La déconnexion du milieu naturel et humain est ainsi le fondement récurrent des crises qui nous affectent. La crise écologique est dès lors bien plus profonde qu’une crise des milieux naturels. Il s’agit d’une crise de tous ces espaces relationnels où l’individu croise son autre qu’il soit humain ou non-humain. Il serait donc naïf de croire qu’une solution durable au problème climatique nous garantirait contre toute crise. On pourra toujours détacher ses idées du réel et, au nom de celles-ci, s’en prendre fanatiquement aux autres. En quoi l’influence des idéologues Iline et Douguine sur Poutine serait déforcée du fait d’une solution écologique durable à la crise climatique ? En revanche, une reconnexion à l’environnement envisagé en un sens plus large pourrait être une issue. Toute idéologie n’est-elle pas le fruit d’un manque de connexion au réel, à la souffrance des uns et des autres ?

Les politiques qui doivent répondre d’une crise ne répondront pas à cette crise s’ils ne font ce patient travail de reconnexion en cherchant à comprendre l’origine et la conséquence des problèmes. Peut-on dès lors se contenter d’une réaction urgentiste à la déconnexion provoquée par l’accélération de nos sociétés ? Les politiques ne se donnent plus le temps d’une réflexion de fond, il se donne plutôt celui de ne jamais s’arrêter en se prêtant au jeu de l’info en continu et des lobbies économiques. Mais si les décisions hâtives sont à déplorer, peut-on décemment prôner le fait de prendre le temps en période de crise ou de guerre ?

Le concept de résonance

La réflexion de Hartmut Rosa, qui a théorisé l’idée d’accélération dans nos sociétés, me semble ici pertinente. Plutôt qu’argumenter en faveur de la décroissance ou de la décélération, il prône la résonance, le fait d’avoir un rapport harmonieux et attentif à son environnement.

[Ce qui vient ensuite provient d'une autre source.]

Lemma dispatch_falls_back_witness :
  demoMethods "pick" "LeftMouseDrag" = Some demoPick
  /\ fst (demoPick 0) = false
  /\ demoMethods "nav" "LeftMouseDown" = Some demoNav
  /\ dispatchEvent nat demoMethods OrthoViewProfile "pick" [] "LeftMouseDown" 0
     = (Handled, [("pick", "LeftMouseDrag"); ("nav", "LeftMouseDown")], 10).
Proof.
  split; [reflexivity|]. split; [reflexivity|]. split; [reflexivity|].
  apply (proj2 (dispatch_falls_back nat demoMethods) demoPick demoNav 0);
    reflexivity.
Defined.

(** C7: for a (Mode, InputEvent) pair with no method registered for it,
    no entry in the alternate handler map and no entry in the fallback
    handler map, dispatch returns "unhandled": it reports no error,
    invokes no handler method and leaves the state as it was. *)
Theorem dispatch_unhandled :
  forall (St : Type) (methods : Mode -> InputEvent -> option (Method St))
         P mode ev s,
    methods mode ev = None ->
    dict_get ModeEvent_eqb (altHandlers P) (mode, ev) = None ->
    dict_get ModeEvent_eqb (fallbackHandlers P) (mode, ev) = None ->
    dispatch St methods P mode ev s = (Unhandled, [], s)
    /\ (forall base held,
          effectiveMode P base held = mode ->
          dispatchEvent St methods P base held ev s = (Unhandled, [], s)).
Proof.
  intros St methods P mode ev s Hm Ha Hf.
  assert (E : dispatch St methods P mode ev s = (Unhandled, [], s)).
  { unfold dispatch, bind. rewrite Ha.
    rewrite (invoke_missing St methods _ _ _ Hm).
    rewrite (fallback_absent St methods _ _ _ _ Hf). reflexivity. }
  split; [exact E|].
  intros base held Heff. unfold dispatchEvent. rewrite Heff. exact E.
Qed.
(** * KYC verifier: ensemble scoring, orchestration and fusion

    A shallow embedding of the decision logic of the ML service
    (ml-service/src): the liveness analyzer, the anti-spoof ensemble, the
    face-match scorer, the document scorer and the /verify-kyc pipeline
    that fuses them, followed by the properties the design document states
    about them.  The single-purpose routes, the response schemas, the
    metrics collector, the image processor, the embedding service and the
    rate-limit middleware are embedded as well; their properties close
    the file.

    Conventions of the embedding.
    - A Python [float] is an exact rational ([Q]); equalities between
      scores are stated with [==].  Rounding of binary64 arithmetic is not
      modelled.
    - A Python [dict] with string keys is a [gmap string value]; the
      iteration order of a dict is not tracked.
    - Code that can raise returns a [result]; a [try/except] is a match on
      it.
    - Calls that leave the repository (OpenCV, torch, OCR, the clock) are
      [Variable]s of the section that models the calling class. *)

From Stdlib Require Import QArith Qabs Qminmax Lqa.
From stdpp Require Import gmap strings list fin_maps pretty.

Set Warnings "-register-all".

Local Open Scope Q_scope.

(** ** Python values, exceptions and the few builtins the code uses *)

Module Py.

Inductive value :=
| VNone
| VBool (b : bool)
| VInt (n : Z)
| VFloat (x : Q)
| VStr (s : string)
| VList (l : list value)
| VDict (d : gmap string value).

(** Exceptions derived from [Exception].  [ExternalError] stands for
    whatever a collaborator raised (cv2.error, RuntimeError, an
    HTTPException of the downloader, ...); the string is its [str()].
    For [ValidationError] the string names the model that failed. *)
Inductive exn :=
| TypeError (msg : string)
| ValueError (msg : string)
| ValidationError (model : string)
| ExternalError (msg : string).

Definition str (e : exn) : string :=
  match e with
  | TypeError m => m
  | ValueError m => m
  | ValidationError f => f
  | ExternalError m => m
  end.

Inductive result (A : Type) :=
| Ok (a : A)
| Raise (e : exn).
Arguments Ok {A} a.
Arguments Raise {A} e.

#[export] Instance result_ret : MRet result := fun _ a => Ok a.
#[export] Instance result_bind : MBind result := fun _ _ f m =>
  match m with
  | Ok a => f a
  | Raise e => Raise e
  end.

(** [try: c  except: return d] *)
Definition try_default {A} (c : result A) (d : A) : A :=
  match c with
  | Ok a => a
  | Raise _ => d
  end.

(** [try: c  except Exception as e: return h e] *)
Definition try_except {A} (c : result A) (h : exn -> A) : A :=
  match c with
  | Ok a => a
  | Raise e => h e
  end.

(** Comparison of floats. *)
Definition Qleb (x y : Q) : bool := Qle_bool x y.
Definition Qltb (x y : Q) : bool := negb (Qle_bool y x).

(** The name [type(v).__name__] prints. *)
Definition type_name (v : value) : string :=
  match v with
  | VNone => "NoneType"
  | VBool _ => "bool"
  | VInt _ => "int"
  | VFloat _ => "float"
  | VStr _ => "str"
  | VList _ => "list"
  | VDict _ => "dict"
  end.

Si Poutine était moins coupé du monde, aurait-il envisagé la guerre qu’il a menée ? Si la société était plus en résonance avec le milieu naturel, les gens auraient-ils développé aussi massivement les comorbidités responsables des cas graves de Covid-19 ? Mais si l’absence de résonance peut éclairer les causes d’une crise, la résonance est-elle pour autant une solution à la crise ? Peut-on faire le choix de la résonance ? Il faut alors se méfier d’une écologie de surface (voire de grande surface) faite de petits gestes qui cachent mal une dissonance plus profonde avec le monde. Si étymologiquement, la crise renvoie à la nécessité de discerner et de poser un choix, la résonance se doit de faire preuve de clairvoyance. Il s’agit de faire résonner, non pas quelques gestes isolés, mais de faire en sorte que la société en sa globalité soit en harmonie avec l’environnement. Pour ce faire, il faut discerner des solutions de repli et avoir le courage de mettre sur la table des options qui imposent de repenser l’ensemble de la société. Voici quelques exemples concrets de questions qu’il serait bon de se poser pour prévenir des crises futures : n’est-il pas hypocrite d’interdire l’accès aux villes pour les modèles anciens de voiture alors que le kérosène des avions ne fait l’objet d’aucune taxe ? Doit-on continuer à consulter des bureaux de conseil qui minent l’adhésion du peuple au politique ou inclure la société civile dans nos modes de gouvernance ? Ne peut-on revoir la convention de Genève pour y intégrer le cas des réfugiés climatiques et devancer un chaos prévisible dans le secteur de l’asile ? Les crises nécessitent avant tout des réponses, si possible, anticipées.

  1. Jared Diamond, Effondrement. Comment les sociétés décident de leur disparition ou de leur survie, Paris, Gallimard, 2006.
  2. Hartmut Rosa, Résonance. Une sociologie de la relation au monde, Paris, La Découverte, 2021, p. 8.